(Source data)
------------------------------

(* ===== verification/GovManager.v ===== *)
(** * The governance manager ([tm/governance/manager.py], settings of
      [tm/governance/config.py])

    Requests are checked against the breakers and limits of their scopes and
    hold reservations until they are activated, finalized or cancelled.  A
    reservation refers to the tracker object of its key, which the manager
    creates once and never replaces, so the key stands for the object.  The
    metrics sent to the counters are logged in order. *)

From S2P Require Import Prelude PyVal Rolling Breaker RateLimit.
From stdpp Require Import base gmap strings list fin_maps.
From Stdlib Require Import ZArith Lia.

(** ** Configuration *)

Record LimitsConfig : Type := mkLC {
  lc_enabled : bool;
  lc_global : LimitSettings;
  lc_per_flow : gmap string LimitSettings;
  lc_per_policy_arm : gmap (string * string) LimitSettings
}.

(** [any(pred(v) for v in d.values())]. *)
Definition any_value {K V} `{Countable K} (pred : V → bool) (m : gmap K V) : bool :=
  existsb (fun kv => pred kv.2) (map_to_list m).

Definition any_limits (c : LimitsConfig) : bool :=
  lc_enabled c &&
  (limit_is_active (lc_global c) || any_value limit_is_active (lc_per_flow c) ||
   any_value limit_is_active (lc_per_policy_arm c)).

Record BreakerConfig : Type := mkBC {
  bc_enabled : bool;
  bc_global : BreakerSettings;
  bc_per_flow : gmap string BreakerSettings;
  bc_per_policy : gmap string BreakerSettings
}.

Definition any_breakers (c : BreakerConfig) : bool :=
  bc_enabled c &&
  (breaker_is_active (bc_global c) || any_value breaker_is_active (bc_per_flow c) ||
   any_value breaker_is_active (bc_per_policy c)).

Record GovernanceConfig : Type := mkGC {
  gc_enabled : bool; gc_limits : LimitsConfig; gc_breaker : BreakerConfig
}.

Definition limits_enabled (c : GovernanceConfig) : bool := gc_enabled c && any_limits (gc_limits c).
Definition breaker_enabled (c : GovernanceConfig) : bool := gc_enabled c && any_breakers (gc_breaker c).

(** ** State *)

Definition LimitKey : Type := (string * option string * option string)%type.
Definition BreakerKey : Type := (string * option string)%type.

Record RequestDescriptor : Type := mkReq {
  rq_flow : string; rq_binding : option string; rq_policy_arm : option string
}.

Record GovernanceDecision : Type := mkGD {
  gd_allowed : bool;
  gd_error_code : option string;
  gd_scope : option string;
  gd_meta : list (string * string);
  gd_limits : list LimitKey;
  gd_breakers : list BreakerKey
}.

Record _LimitState : Type := mkLS { lst_rate : RateTracker; lst_budget : BudgetTracker }.

Inductive Metric : Type :=
| RateReject (scope : string)
| BudgetReject (scope kind : string)
| BreakerReject (target : string) (state : BreakerState)
| BreakerGauge (target : string) (state : BreakerState)
| BudgetUsage (scope kind : string) (value : pyfloat)
| ConcurrencyGauge (flow : string) (active : Z).

Record GovernanceManager : Type := mkGM {
  gm_config : GovernanceConfig;
  gm_limits : gmap LimitKey _LimitState;
  gm_breakers : gmap BreakerKey CircuitBreaker;
  gm_metrics : list Metric
}.

Definition gov_new (c : GovernanceConfig) : GovernanceManager := mkGM c ∅ ∅ [].

(** [if request.binding]: present and not empty. *)
Definition given (s : option string) : option string :=
  match s with Some EmptyString | None => None | Some v => Some v end.

Definition _format_limit_scope (key : LimitKey) : string :=
  match key with
  | (level, name, arm) =>
      if String.eqb level "global" then "global"
      else
        match given name, given arm with
        | Some n, a =>
            if String.eqb level "flow" then "flow:" +:+ n
            else
              match a with
              | Some ar => if String.eqb level "policy" then "policy:" +:+ n +:+ ":" +:+ ar else level
              | None => level
              end
        | None, _ => level
        end
  end.

Definition _format_breaker_scope (key : BreakerKey) : string :=
  match given key.2 with
  | Some n => if String.eqb key.1 "global" then "global" else key.1 +:+ ":" +:+ n
  | None => "global"
  end.

(** [sub in s]. *)
Fixpoint str_contains (sub s : string) : bool :=
  String.prefix sub s || match s with EmptyString => false | String _ s' => str_contains sub s' end.

Definition _looks_like_timeout (error_code : option string) : bool :=
  match given error_code with
  | None => false
  | Some e => str_contains "timeout" (str_lower e) || String.eqb (str_lower e) "asyncio.timeouterror"
  end.

(** A scope applies when the configuration has an entry for it. *)
Definition scope_of {K S} (key : K) (cfg : option S) : list (K * S) :=
  match cfg with Some s => [(key, s)] | None => [] end.

Definition _limit_scopes (gm : GovernanceManager) (r : RequestDescriptor)
  : list (LimitKey * LimitSettings) :=
  let limits := gc_limits (gm_config gm) in
  if negb (lc_enabled limits) then []
  else
    (match given (rq_binding r), given (rq_policy_arm r) with
     | Some b, Some a => scope_of ("policy", Some b, Some a) (lc_per_policy_arm limits !! (b, a))
     | _, _ => []
     end) ++
    (match given (Some (rq_flow r)) with
     | Some f => scope_of ("flow", Some f, None) (lc_per_flow limits !! f)
     | None => []
     end) ++
    (if limit_is_active (lc_global limits) then [(("global", None, None), lc_global limits)] else []).

Definition _breaker_scopes (gm : GovernanceManager) (r : RequestDescriptor)
  : list (BreakerKey * BreakerSettings) :=
  let breaker := gc_breaker (gm_config gm) in
  if negb (bc_enabled breaker) then []
  else
    (match given (rq_binding r) with
     | Some b => scope_of ("policy", Some b) (bc_per_policy breaker !! b)
     | None => []
     end) ++
    (match given (Some (rq_flow r)) with
     | Some f => scope_of ("flow", Some f) (bc_per_flow breaker !! f)
     | None => []
     end) ++
    (if breaker_is_active (bc_global breaker) then [(("global", None), bc_global breaker)] else []).

Definition _ensure_limit_state (gm : GovernanceManager) (key : LimitKey) (s : LimitSettings)
  : _LimitState :=
  default (mkLS (rate_new s) (budget_new s)) (gm_limits gm !! key).

Definition _ensure_breaker_state (gm : GovernanceManager) (key : BreakerKey) (s : BreakerSettings)
  : CircuitBreaker :=
  default (breaker_new s) (gm_breakers gm !! key).

Definition set_limit (gm : GovernanceManager) (key : LimitKey) (st : _LimitState) : GovernanceManager :=
  mkGM (gm_config gm) (<[key := st]> (gm_limits gm)) (gm_breakers gm) (gm_metrics gm).

Definition set_breaker (gm : GovernanceManager) (key : BreakerKey) (b : CircuitBreaker)
  : GovernanceManager :=
  mkGM (gm_config gm) (gm_limits gm) (<[key := b]> (gm_breakers gm)) (gm_metrics gm).

Definition emit (gm : GovernanceManager) (ms : list Metric) : GovernanceManager :=
  mkGM (gm_config gm) (gm_limits gm) (gm_breakers gm) (gm_metrics gm ++ ms).

(** [reservation.rate.cancel_pending()] on the tracker of a key. *)
Definition cancel_limit (gm : GovernanceManager) (key : LimitKey) : GovernanceManager :=
  match gm_limits gm !! key with
  | Some st => set_limit gm key (mkLS (cancel_pending (lst_rate st)) (lst_budget st))
  | None => gm
  end.

Definition _rollback_limits (gm : GovernanceManager) (keys : list LimitKey) : GovernanceManager :=
  foldl cancel_limit gm keys.

Definition release_breaker (gm : GovernanceManager) (key : BreakerKey) : GovernanceManager :=
  match gm_breakers gm !! key with
  | Some b => set_breaker gm key (release_half_open_slot b)
  | None => gm
  end.

Definition _release_breakers (gm : GovernanceManager) (keys : list BreakerKey) : GovernanceManager :=
  foldl release_breaker gm keys.

Definition reject (code scope : string) (meta : list (string * string)) : GovernanceDecision :=
  mkGD false (Some code) (Some scope) meta [] [].

(** ** [check] *)

(** The loop over the breaker scopes: a rejection, or all handles. *)
Fixpoint admit_breakers (gm : GovernanceManager) (now : Z)
  (scopes : list (BreakerKey * BreakerSettings)) (handles : list BreakerKey)
  : (GovernanceDecision + list BreakerKey) * GovernanceManager :=
  match scopes with
  | [] => (inr handles, gm)
  | (key, settings) :: rest =>
      let '(d, b) := can_execute (_ensure_breaker_state gm key settings) now in
      let gm1 := set_breaker gm key b in
      if bd_allowed d then admit_breakers gm1 now rest (handles ++ [key])
      else
        let target := _format_breaker_scope key in
        let gm2 := emit gm1 [BreakerReject target (bd_state d); BreakerGauge target (bd_state d)] in
        (inl (reject (default "CIRCUIT_OPEN" (bd_reason d)) target []),
         _release_breakers gm2 handles)
  end.

(** The loop over the limit scopes. *)
Fixpoint reserve_limits (gm : GovernanceManager) (now : Z) (handles : list BreakerKey)
  (scopes : list (LimitKey * LimitSettings)) (reservations : list LimitKey)
  : (GovernanceDecision + list LimitKey) * GovernanceManager :=
  match scopes with
  | [] => (inr reservations, gm)
  | (key, settings) :: rest =>
      let st := _ensure_limit_state gm key settings in
      let scope := _format_limit_scope key in
      let '(ok, rate) := check_and_reserve (lst_rate st) now in
      if negb ok then
        let gm1 := emit (set_limit gm key (mkLS rate (lst_budget st))) [RateReject scope] in
        (inl (reject "RATE_LIMITED" scope []),
         _release_breakers (_rollback_limits gm1 reservations) handles)
      else
        let '(bd, budget) := budget_can_accept (lst_budget st) now in
        match bd with
        | BudgetExceeded kind =>
            let gm1 := set_limit gm key (mkLS (cancel_pending rate) budget) in
            let gm2 := _release_breakers (_rollback_limits gm1 reservations) handles in
            (inl (reject "BUDGET_EXCEEDED" scope [("budget_kind", kind)]),
             emit gm2 [BudgetReject scope kind])
        | BudgetOk =>
            reserve_limits (set_limit gm key (mkLS rate budget)) now handles rest
              (reservations ++ [key])
        end
  end.

Definition check (gm : GovernanceManager) (r : RequestDescriptor) (now : Z)
  : GovernanceDecision * GovernanceManager :=
  let limits := limits_enabled (gm_config gm) in
  let breakers := breaker_enabled (gm_config gm) in
  if negb (limits || breakers) then (mkGD true None None [] [] [], gm)
  else
    let '(res1, gm1) :=
      if breakers then admit_breakers gm now (_breaker_scopes gm r) [] else (inr [], gm) in
    match res1 with
    | inl d => (d, gm1)
    | inr handles =>
        let '(res2, gm2) :=
          if limits then reserve_limits gm1 now handles (_limit_scopes gm1 r) [] else (inr [], gm1) in
        match res2 with
        | inl d => (d, gm2)
        | inr reservations => (mkGD true None None [] reservations handles, gm2)
        end
    end.

(** ** [activate], [finalize], [cancel] *)

Definition concurrency_gauge (key : LimitKey) (active : Z) : list Metric :=
  match key with
  | (level, name, _) =>
      match given name with
      | Some n => if String.eqb level "flow" then [ConcurrencyGauge n active] else []
      | None => []
      end
  end.

Definition activate_limit (now : Z) (gm : GovernanceManager) (key : LimitKey) : GovernanceManager :=
  match gm_limits gm !! key with
  | Some st =>
      let rate := rate_activate (lst_rate st) now in
      emit (set_limit gm key (mkLS rate (lst_budget st))) (concurrency_gauge key (rt_active rate))
  | None => gm
  end.

Definition gov_activate (gm : GovernanceManager) (d : GovernanceDecision) (now : Z)
  : GovernanceManager :=
  if negb (gd_allowed d) then gm else foldl (activate_limit now) gm (gd_limits d).

Definition usage_metric (scope kind : string) (v : option pyfloat) : list Metric :=
  match v with Some x => [BudgetUsage scope kind x] | None => [] end.

Definition finalize_limit (tokens cost : option pyfloat) (now : Z) (gm : GovernanceManager)
  (key : LimitKey) : GovernanceManager :=
  match gm_limits gm !! key with
  | Some st =>
      let rate := rate_release (lst_rate st) in
      let '(usage, budget) := budget_snapshot (budget_record (lst_budget st) tokens cost now) now in
      let scope := _format_limit_scope key in
      emit (set_limit gm key (mkLS rate budget))
           (concurrency_gauge key (rt_active rate) ++ usage_metric scope "tokens" usage.1 ++
            usage_metric scope "cost" usage.2)
  | None => gm
  end.

Definition finalize_breaker (success timeout : bool) (now : Z) (gm : GovernanceManager)
  (key : BreakerKey) : GovernanceManager :=
  match gm_breakers gm !! key with
  | Some b =>
      let b1 := release_half_open_slot b in
      let b2 := if success then record_success b1 now else record_failure b1 now timeout in
      emit (set_breaker gm key b2) [BreakerGauge (_format_breaker_scope key) (cb_state b2)]
  | None => gm
  end.

Definition finalize (gm : GovernanceManager) (d : GovernanceDecision) (status : string)
  (error_code : option string) (tokens cost : option pyfloat) (now : Z) : GovernanceManager :=
  if negb (gd_allowed d) then gm
  else
    let gm1 := foldl (finalize_limit tokens cost now) gm (gd_limits d) in
    foldl (finalize_breaker (String.eqb status "ok") (_looks_like_timeout error_code) now) gm1
      (gd_breakers d).

Definition gov_cancel (gm : GovernanceManager) (d : GovernanceDecision) : GovernanceManager :=
  if negb (gd_allowed d) then gm
  else _release_breakers (foldl cancel_limit gm (gd_limits d)) (gd_breakers d).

------------------------------

* What the task asks
Looking at the records, how many of the lines contain the string "CircuitBreaker"? Only the number should be given.

* Response area
3